(* ===== verification/TableHold.v ===== *)
(** * Tables with place holders

    A deleted rule that heads a chain with members cannot be erased: the
    hardware reaches the members through it.  It stays as a place holder that
    matches no packet, until the last member takes it away.  The NAT table and
    the IPv6 connection tracking table delete their rules this way; what both
    rely on is the class [HolderLaws]. *)
From S2P Require Import Prelude Bitfield Chain Table TableFacts TableDma TableInsert TableDelete.
From S2P Require Import TableHandle.

(** [dead] recognises place holders; [same] says what a change of its
    neighbours leaves of a record. *)
Class HolderLaws {U : Type} (I : ipa_table_entry_interface U) (L : entry_layout)
    (dead : Z -> bool) (same : Z -> Z -> Prop) : Prop := {
  hl_refl x : same x x;
  hl_live x x' :
    same x x' -> entry_is_valid I x' = entry_is_valid I x /\ dead x' = dead x;
  hl_put_next x n : same x (record_put16 x (el_next_off L) n);
  hl_set_prev x i p m base x' m' :
    entry_set_prev_index I x i p m base = Some (x', m') -> same x x';
  (** the word that turns a head into a place holder *)
  hl_put_del_dead x c n :
    dead (record_put16 x (el_del_off L) (entry_get_delete_head_dma_command_data I c n)) = true;
  hl_put_del_valid x d :
    entry_is_valid I (record_put16 x (el_del_off L) d) = entry_is_valid I x;
  hl_put_del_next x d :
    entry_get_next_index I (record_put16 x (el_del_off L) d) = entry_get_next_index I x;
  hl_put_del_prev x d i m base :
    entry_get_prev_index I (record_put16 x (el_del_off L) d) i m base
    = entry_get_prev_index I x i m base
}.

(** The erasure at the end of a deletion, as its two callers write it. *)
Definition hold_delete_step {U} (dead : Z -> bool) (t : ipa_table U) (it : ipa_table_iterator)
    : option (ipa_table U) :=
  if negb (ipa_table_iterator_is_head_with_tail it) then
    is_prev_empty ←
      (if prev_entry it =? NULL then Some false
       else prev ← rec_load t (prev_entry it); Some (dead prev));
    ipa_table_delete_entry t it is_prev_empty
  else Some t.

Section Holder.
Context {U : Type} (I : ipa_table_entry_interface U) (L : entry_layout)
  (free_ok : Z -> Prop) (meta_ok : option (list Z) -> Z -> Prop)
  (dead : Z -> bool) (same : Z -> Z -> Prop)
  {laws : TableEntryLaws I L free_ok meta_ok} {hlaws : HolderLaws I L dead same}.
Context (bt et : ipa_table_dma_type) (Hbe : bt <> et).
Implicit Types (t : ipa_table U) (e i : Z).

Abbreviation valid := (entry_is_valid I).
Abbreviation next := (entry_get_next_index I).
Abbreviation view := (view I).
Abbreviation wf_table := (wf_table I L free_ok meta_ok).
Abbreviation wf_layout := (wf_layout I L meta_ok).
Abbreviation delete_one := (delete_one I L bt et).

(** Place holders head a chain with members. *)
Definition dead_ok t : Prop :=
  forall i e, (slots t).[i] = Some e -> valid e = true -> dead e = true ->
    i < table_entries t /\ next e <> 0.

(** Record [i] of the table holds the rule [e]. *)
Definition live_in t i e : Prop :=
  (slots t).[i] = Some e /\ valid e = true /\ dead e = false.

(** [t'] is [t] without the rule [i]. *)
Definition deleted t t' i : Prop :=
  wf_table t' /\ same_shape t t' /\ dead_ok t'
  /\ (forall x, ~ live_in t' i x)
  /\ (forall k x, k <> i -> live_in t k x -> exists x', live_in t' k x' /\ same x x')
  /\ (forall k x', k <> i -> live_in t' k x' -> exists x, live_in t k x /\ same x x').

(** The records after a deletion: each other record is as before up to its
    links. *)
Definition nearly_same i (l l' : list Z) : Prop :=
  forall k, k <> i ->
    match l.[k], l'.[k] with
    | Some x, Some x' => same x x' \/ (x' = 0 /\ dead x = true)
    | None, None => True
    | _, _ => False
    end.

Lemma nearly_same_deleted t t' i :
  wf_table t' -> same_shape t t' -> dead_ok t' ->
  (forall x, ~ live_in t' i x) -> nearly_same i (slots t) (slots t') ->
  deleted t t' i.
Proof.
  intros Hwf Hs Hd Hi Hn. split_and!; try done.
  - intros k x Hk (Hx & Hv & Hdx). specialize (Hn k Hk). rewrite Hx in Hn.
    destruct ((slots t').[k]) as [x'|] eqn:E; [|done]. destruct Hn as [Hs'|[_ ?]]; [|congruence].
    exists x'. destruct (hl_live _ _ Hs') as (E1 & E2).
    split; [|done]. split; [done|]. by rewrite E1, E2.
  - intros k x' Hk (Hx & Hv & Hdx). specialize (Hn k Hk). rewrite Hx in Hn.
    destruct ((slots t).[k]) as [x|] eqn:E; [|done]. destruct Hn as [Hs'|[-> ?]].
    + exists x. destruct (hl_live _ _ Hs') as (E1 & E2).
      split; [|done]. split; [done|]. by rewrite <- E1, <- E2.
    + by rewrite tel_valid_zero in Hv.
Qed.

(** A record the deletion erased. *)
Lemma not_live_zero t i x : (slots t).[i] = Some 0 -> ~ live_in t i x.
Proof. intros H0 (Hx & Hv & _). rewrite H0 in Hx. injection Hx as <-. by rewrite tel_valid_zero in Hv. Qed.

Section Delete.
Context (t : ipa_table U) (i e : Z) (il : link).
Hypothesis (Hwf : wf_table t) (Hv : view t i = Some il)
  (He : (slots t).[i] = Some e) (Hdead : dead_ok t).

Let Hl : wf_layout t := wt_layout _ _ _ _ _ Hwf.
Let Hc := wt_chains _ _ _ _ _ Hwf.

(** What a deletion does: the entry takes effect, then the step. *)
Definition deletes : Prop :=
  exists t1 t', table_apply_one bt et (delete_one t i il) t = Some t1
    /\ hold_delete_step dead t1 (iter_at t i il) = Some t' /\ deleted t t' i.

Lemma head_is_base : l_prev il = 0 -> i < table_entries t.
Proof.
  intros Hp. destruct (decide (i < table_entries t)); [done|].
  by destruct (wfc_prev _ _ _ Hc _ _ Hv) as (? & _); [lia|].
Qed.

Lemma del_offsets :
  0 <= el_head_off L < entry_size t /\ 0 <= el_next_off L < entry_size t
  /\ 0 <= el_del_off L < entry_size t.
Proof. rewrite (wl_entry_size _ _ _ _ Hl). apply tel_offsets. Qed.

(** A lone head. *)
Lemma delete_lone : l_prev il = 0 -> l_next il = 0 -> deletes.
Proof.
  intros Hp Hn. pose proof (head_is_base Hp) as Hb. pose proof del_offsets as (Ho & _).
  eexists _, (removed t i). split.
  { unfold TableDelete.delete_one. rewrite decide_True, decide_True by done.
    by apply (apply_the_one I L meta_ok). }
  split.
  { unfold hold_delete_step, ipa_table_iterator_is_head_with_tail, iter_at.
    cbn [next_index prev_index prev_entry]. unfold ptr_of. rewrite Hn, Hp.
    cbn [VALID_INDEX Z.eqb negb IPA_TABLE_INVALID_ENTRY andb].
    rewrite decide_True by done. cbn [Z.eqb NULL mbind option_bind].
    pose proof (delete_entry_lone I L free_ok meta_ok t i il
      (record_put16 e (el_head_off L) 0) Hwf Hv Hb Hn) as E.
    unfold iter_at, ptr_of in E. rewrite Hn, Hp in E. exact E. }
  destruct (wf_table_removed I L free_ok meta_ok t i il Hwf Hv Hb Hn) as [Hwf' _].
  assert (H0 : (slots (removed t i)).[i] = Some 0)
    by (cbn; apply lookupZ_updateZ_eq; by eapply lookupZ_Some_range).
  apply nearly_same_deleted; [done| | |by intros x; apply not_live_zero|].
  - repeat split; cbn; by rewrite lengthZ_updateZ.
  - intros k x Hx Hvx Hdx. destruct (decide (i = k)) as [<-|Hk].
    { rewrite H0 in Hx. injection Hx as <-. by rewrite tel_valid_zero in Hvx. }
    cbn in Hx. rewrite lookupZ_updateZ_ne in Hx by done. by apply (Hdead k x).
  - intros k Hk. cbn. rewrite lookupZ_updateZ_ne by done.
    destruct ((slots t).[k]); [|done]. left. apply hl_refl.
Qed.

(** A head with members becomes a place holder. *)
Lemma delete_head : l_prev il = 0 -> l_next il <> 0 -> deletes.
Proof.
  intros Hp Hn. pose proof (head_is_base Hp) as Hb. pose proof del_offsets as (_ & _ & Ho).
  destruct (wfc_next _ _ _ Hc _ _ Hv Hn) as (_ & nl & Hnl & _).
  apply view_Some in Hnl as (en & Hen & _).
  destruct (proj1 (view_Some _ _ _ _) Hv) as (e0 & He0 & Hve & Hnx & _).
  rewrite He in He0. injection He0 as <-.
  set (e' := record_put16 e (el_del_off L) (entry_get_delete_head_dma_command_data I e en)).
  set (t1 := with_slots t (slots t).[i <- e']). exists t1, t1. split.
  { unfold TableDelete.delete_one. rewrite decide_True, decide_False, He, Hen by done.
    by apply (apply_the_one I L meta_ok). }
  split.
  { unfold hold_delete_step, ipa_table_iterator_is_head_with_tail, iter_at, VALID_INDEX.
    cbn [next_index prev_index]. rewrite Hp. rewrite (proj2 (Z.eqb_neq _ _)) by done. done. }
  destruct (wf_table_rewrite I L free_ok meta_ok t i e e') as [Hwf' _]; try done.
  { unfold e'. by rewrite hl_put_del_valid. }
  { apply hl_put_del_next. }
  { apply hl_put_del_prev. }
  assert (Hi1 : (slots t1).[i] = Some e')
    by (cbn; apply lookupZ_updateZ_eq; by eapply lookupZ_Some_range).
  apply nearly_same_deleted; [done| | | |].
  - apply same_shape_with_slots. by rewrite lengthZ_updateZ.
  - intros k x Hx Hvx Hdx. destruct (decide (i = k)) as [<-|Hk].
    { rewrite Hi1 in Hx. injection Hx as <-. split; [done|]. unfold e'.
      rewrite hl_put_del_next, <- Hnx. done. }
    cbn in Hx. rewrite lookupZ_updateZ_ne in Hx by done. by apply (Hdead k x).
  - intros x (Hx & Hvx & Hdx). rewrite Hi1 in Hx. injection Hx as <-.
    unfold e' in Hdx. by rewrite hl_put_del_dead in Hdx.
  - intros k Hk. cbn. rewrite lookupZ_updateZ_ne by done.
    destruct ((slots t).[k]); [|done]. left. apply hl_refl.
Qed.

------

#### WORK ORDER
The answer should consist of every line above in which "holders" appears.

#### REPLY
(** * Tables with place holders
(** [dead] recognises place holders; [same] says what a change of its
(** Place holders head a chain with members. *)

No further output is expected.